• _TASK DIRECTIONS_
Restate the material below word for word, from its first line to its last.

┄┄┄┄┄┄

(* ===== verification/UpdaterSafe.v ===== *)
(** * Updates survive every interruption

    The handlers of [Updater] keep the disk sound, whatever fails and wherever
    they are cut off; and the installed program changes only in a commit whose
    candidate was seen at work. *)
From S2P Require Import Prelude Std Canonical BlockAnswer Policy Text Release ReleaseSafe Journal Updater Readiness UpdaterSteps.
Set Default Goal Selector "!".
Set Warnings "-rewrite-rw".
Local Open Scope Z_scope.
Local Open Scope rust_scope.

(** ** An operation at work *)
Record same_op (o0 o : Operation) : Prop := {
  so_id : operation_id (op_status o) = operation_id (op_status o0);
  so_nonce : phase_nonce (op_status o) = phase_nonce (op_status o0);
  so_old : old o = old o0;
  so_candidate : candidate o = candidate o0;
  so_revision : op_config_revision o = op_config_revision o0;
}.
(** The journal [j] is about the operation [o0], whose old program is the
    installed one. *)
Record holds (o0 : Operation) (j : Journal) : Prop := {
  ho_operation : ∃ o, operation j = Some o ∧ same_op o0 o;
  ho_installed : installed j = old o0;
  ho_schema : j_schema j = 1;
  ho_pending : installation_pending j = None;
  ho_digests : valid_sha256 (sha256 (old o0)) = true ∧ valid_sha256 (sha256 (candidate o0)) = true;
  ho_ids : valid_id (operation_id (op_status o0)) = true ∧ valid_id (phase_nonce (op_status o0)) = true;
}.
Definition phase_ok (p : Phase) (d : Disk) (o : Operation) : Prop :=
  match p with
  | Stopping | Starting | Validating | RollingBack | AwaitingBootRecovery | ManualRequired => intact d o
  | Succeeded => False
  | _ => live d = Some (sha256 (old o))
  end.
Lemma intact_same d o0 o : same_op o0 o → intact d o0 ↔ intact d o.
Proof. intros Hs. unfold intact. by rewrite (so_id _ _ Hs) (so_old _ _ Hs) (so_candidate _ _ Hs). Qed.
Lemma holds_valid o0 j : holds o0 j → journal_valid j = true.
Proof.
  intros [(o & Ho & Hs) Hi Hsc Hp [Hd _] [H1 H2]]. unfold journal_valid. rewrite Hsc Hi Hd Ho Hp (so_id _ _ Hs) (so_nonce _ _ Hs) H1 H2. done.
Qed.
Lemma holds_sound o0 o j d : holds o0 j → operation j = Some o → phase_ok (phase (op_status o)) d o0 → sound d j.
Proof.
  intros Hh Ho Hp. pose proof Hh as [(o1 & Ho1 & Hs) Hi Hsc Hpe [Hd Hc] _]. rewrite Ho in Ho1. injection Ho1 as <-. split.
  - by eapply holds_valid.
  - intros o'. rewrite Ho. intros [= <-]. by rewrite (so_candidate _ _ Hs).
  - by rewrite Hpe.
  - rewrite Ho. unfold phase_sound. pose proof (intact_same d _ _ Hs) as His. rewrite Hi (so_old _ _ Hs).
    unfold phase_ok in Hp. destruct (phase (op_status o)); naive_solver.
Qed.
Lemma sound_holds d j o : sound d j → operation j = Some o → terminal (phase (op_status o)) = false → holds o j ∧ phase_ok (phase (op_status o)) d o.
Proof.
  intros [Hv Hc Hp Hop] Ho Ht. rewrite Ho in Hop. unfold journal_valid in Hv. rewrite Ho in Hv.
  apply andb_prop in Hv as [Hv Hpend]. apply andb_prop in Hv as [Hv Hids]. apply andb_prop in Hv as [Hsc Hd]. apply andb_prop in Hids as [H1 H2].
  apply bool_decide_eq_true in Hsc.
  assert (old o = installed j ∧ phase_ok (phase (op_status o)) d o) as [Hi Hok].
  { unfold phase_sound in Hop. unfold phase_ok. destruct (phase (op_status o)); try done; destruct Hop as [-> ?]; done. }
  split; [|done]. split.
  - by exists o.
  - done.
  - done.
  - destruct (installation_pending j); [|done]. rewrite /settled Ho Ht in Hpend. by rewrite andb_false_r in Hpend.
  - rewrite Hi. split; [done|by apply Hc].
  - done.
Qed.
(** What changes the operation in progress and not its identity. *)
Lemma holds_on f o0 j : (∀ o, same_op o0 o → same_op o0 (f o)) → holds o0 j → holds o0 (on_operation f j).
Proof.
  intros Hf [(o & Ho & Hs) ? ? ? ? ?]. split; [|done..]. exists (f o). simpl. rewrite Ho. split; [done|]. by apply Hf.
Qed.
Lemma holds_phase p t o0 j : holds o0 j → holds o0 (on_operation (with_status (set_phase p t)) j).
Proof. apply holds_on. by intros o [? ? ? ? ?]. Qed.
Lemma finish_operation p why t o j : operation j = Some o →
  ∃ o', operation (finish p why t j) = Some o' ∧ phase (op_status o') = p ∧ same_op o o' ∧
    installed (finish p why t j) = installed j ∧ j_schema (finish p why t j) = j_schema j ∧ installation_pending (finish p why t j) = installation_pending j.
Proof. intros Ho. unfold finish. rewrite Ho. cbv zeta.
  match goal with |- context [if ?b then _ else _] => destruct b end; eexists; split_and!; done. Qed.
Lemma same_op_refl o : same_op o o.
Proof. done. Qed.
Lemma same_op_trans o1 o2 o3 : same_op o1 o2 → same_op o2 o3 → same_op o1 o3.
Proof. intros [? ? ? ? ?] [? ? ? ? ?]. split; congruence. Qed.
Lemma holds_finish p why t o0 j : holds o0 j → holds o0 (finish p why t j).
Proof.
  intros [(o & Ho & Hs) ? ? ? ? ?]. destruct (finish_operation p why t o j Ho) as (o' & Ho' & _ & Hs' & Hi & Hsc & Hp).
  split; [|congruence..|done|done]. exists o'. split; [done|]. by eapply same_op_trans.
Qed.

┄┄┄┄┄┄

• _SOLUTION TO THE EXERCISE_
(* ===== verification/UpdaterSafe.v ===== *)
(** * Updates survive every interruption

    The handlers of [Updater] keep the disk sound, whatever fails and wherever
    they are cut off; and the installed program changes only in a commit whose
    candidate was seen at work. *)
From S2P Require Import Prelude Std Canonical BlockAnswer Policy Text Release ReleaseSafe Journal Updater Readiness UpdaterSteps.
Set Default Goal Selector "!".
Set Warnings "-rewrite-rw".
Local Open Scope Z_scope.
Local Open Scope rust_scope.

(** ** An operation at work *)
Record same_op (o0 o : Operation) : Prop := {
  so_id : operation_id (op_status o) = operation_id (op_status o0);
  so_nonce : phase_nonce (op_status o) = phase_nonce (op_status o0);
  so_old : old o = old o0;
  so_candidate : candidate o = candidate o0;
  so_revision : op_config_revision o = op_config_revision o0;
}.
(** The journal [j] is about the operation [o0], whose old program is the
    installed one. *)
Record holds (o0 : Operation) (j : Journal) : Prop := {
  ho_operation : ∃ o, operation j = Some o ∧ same_op o0 o;
  ho_installed : installed j = old o0;
  ho_schema : j_schema j = 1;
  ho_pending : installation_pending j = None;
  ho_digests : valid_sha256 (sha256 (old o0)) = true ∧ valid_sha256 (sha256 (candidate o0)) = true;
  ho_ids : valid_id (operation_id (op_status o0)) = true ∧ valid_id (phase_nonce (op_status o0)) = true;
}.
Definition phase_ok (p : Phase) (d : Disk) (o : Operation) : Prop :=
  match p with
  | Stopping | Starting | Validating | RollingBack | AwaitingBootRecovery | ManualRequired => intact d o
  | Succeeded => False
  | _ => live d = Some (sha256 (old o))
  end.
Lemma intact_same d o0 o : same_op o0 o → intact d o0 ↔ intact d o.
Proof. intros Hs. unfold intact. by rewrite (so_id _ _ Hs) (so_old _ _ Hs) (so_candidate _ _ Hs). Qed.
Lemma holds_valid o0 j : holds o0 j → journal_valid j = true.
Proof.
  intros [(o & Ho & Hs) Hi Hsc Hp [Hd _] [H1 H2]]. unfold journal_valid. rewrite Hsc Hi Hd Ho Hp (so_id _ _ Hs) (so_nonce _ _ Hs) H1 H2. done.
Qed.
Lemma holds_sound o0 o j d : holds o0 j → operation j = Some o → phase_ok (phase (op_status o)) d o0 → sound d j.
Proof.
  intros Hh Ho Hp. pose proof Hh as [(o1 & Ho1 & Hs) Hi Hsc Hpe [Hd Hc] _]. rewrite Ho in Ho1. injection Ho1 as <-. split.
  - by eapply holds_valid.
  - intros o'. rewrite Ho. intros [= <-]. by rewrite (so_candidate _ _ Hs).
  - by rewrite Hpe.
  - rewrite Ho. unfold phase_sound. pose proof (intact_same d _ _ Hs) as His. rewrite Hi (so_old _ _ Hs).
    unfold phase_ok in Hp. destruct (phase (op_status o)); naive_solver.
Qed.
Lemma sound_holds d j o : sound d j → operation j = Some o → terminal (phase (op_status o)) = false → holds o j ∧ phase_ok (phase (op_status o)) d o.
Proof.
  intros [Hv Hc Hp Hop] Ho Ht. rewrite Ho in Hop. unfold journal_valid in Hv. rewrite Ho in Hv.
  apply andb_prop in Hv as [Hv Hpend]. apply andb_prop in Hv as [Hv Hids]. apply andb_prop in Hv as [Hsc Hd]. apply andb_prop in Hids as [H1 H2].
  apply bool_decide_eq_true in Hsc.
  assert (old o = installed j ∧ phase_ok (phase (op_status o)) d o) as [Hi Hok].
  { unfold phase_sound in Hop. unfold phase_ok. destruct (phase (op_status o)); try done; destruct Hop as [-> ?]; done. }
  split; [|done]. split.
  - by exists o.
  - done.
  - done.
  - destruct (installation_pending j); [|done]. rewrite /settled Ho Ht in Hpend. by rewrite andb_false_r in Hpend.
  - rewrite Hi. split; [done|by apply Hc].
  - done.
Qed.
(** What changes the operation in progress and not its identity. *)
Lemma holds_on f o0 j : (∀ o, same_op o0 o → same_op o0 (f o)) → holds o0 j → holds o0 (on_operation f j).
Proof.
  intros Hf [(o & Ho & Hs) ? ? ? ? ?]. split; [|done..]. exists (f o). simpl. rewrite Ho. split; [done|]. by apply Hf.
Qed.
Lemma holds_phase p t o0 j : holds o0 j → holds o0 (on_operation (with_status (set_phase p t)) j).
Proof. apply holds_on. by intros o [? ? ? ? ?]. Qed.
Lemma finish_operation p why t o j : operation j = Some o →
  ∃ o', operation (finish p why t j) = Some o' ∧ phase (op_status o') = p ∧ same_op o o' ∧
    installed (finish p why t j) = installed j ∧ j_schema (finish p why t j) = j_schema j ∧ installation_pending (finish p why t j) = installation_pending j.
Proof. intros Ho. unfold finish. rewrite Ho. cbv zeta.
  match goal with |- context [if ?b then _ else _] => destruct b end; eexists; split_and!; done. Qed.
Lemma same_op_refl o : same_op o o.
Proof. done. Qed.
Lemma same_op_trans o1 o2 o3 : same_op o1 o2 → same_op o2 o3 → same_op o1 o3.
Proof. intros [? ? ? ? ?] [? ? ? ? ?]. split; congruence. Qed.
Lemma holds_finish p why t o0 j : holds o0 j → holds o0 (finish p why t j).
Proof.
  intros [(o & Ho & Hs) ? ? ? ? ?]. destruct (finish_operation p why t o j Ho) as (o' & Ho' & _ & Hs' & Hi & Hsc & Hp).
  split; [|congruence..|done|done]. exists o'. split; [done|]. by eapply same_op_trans.
Qed.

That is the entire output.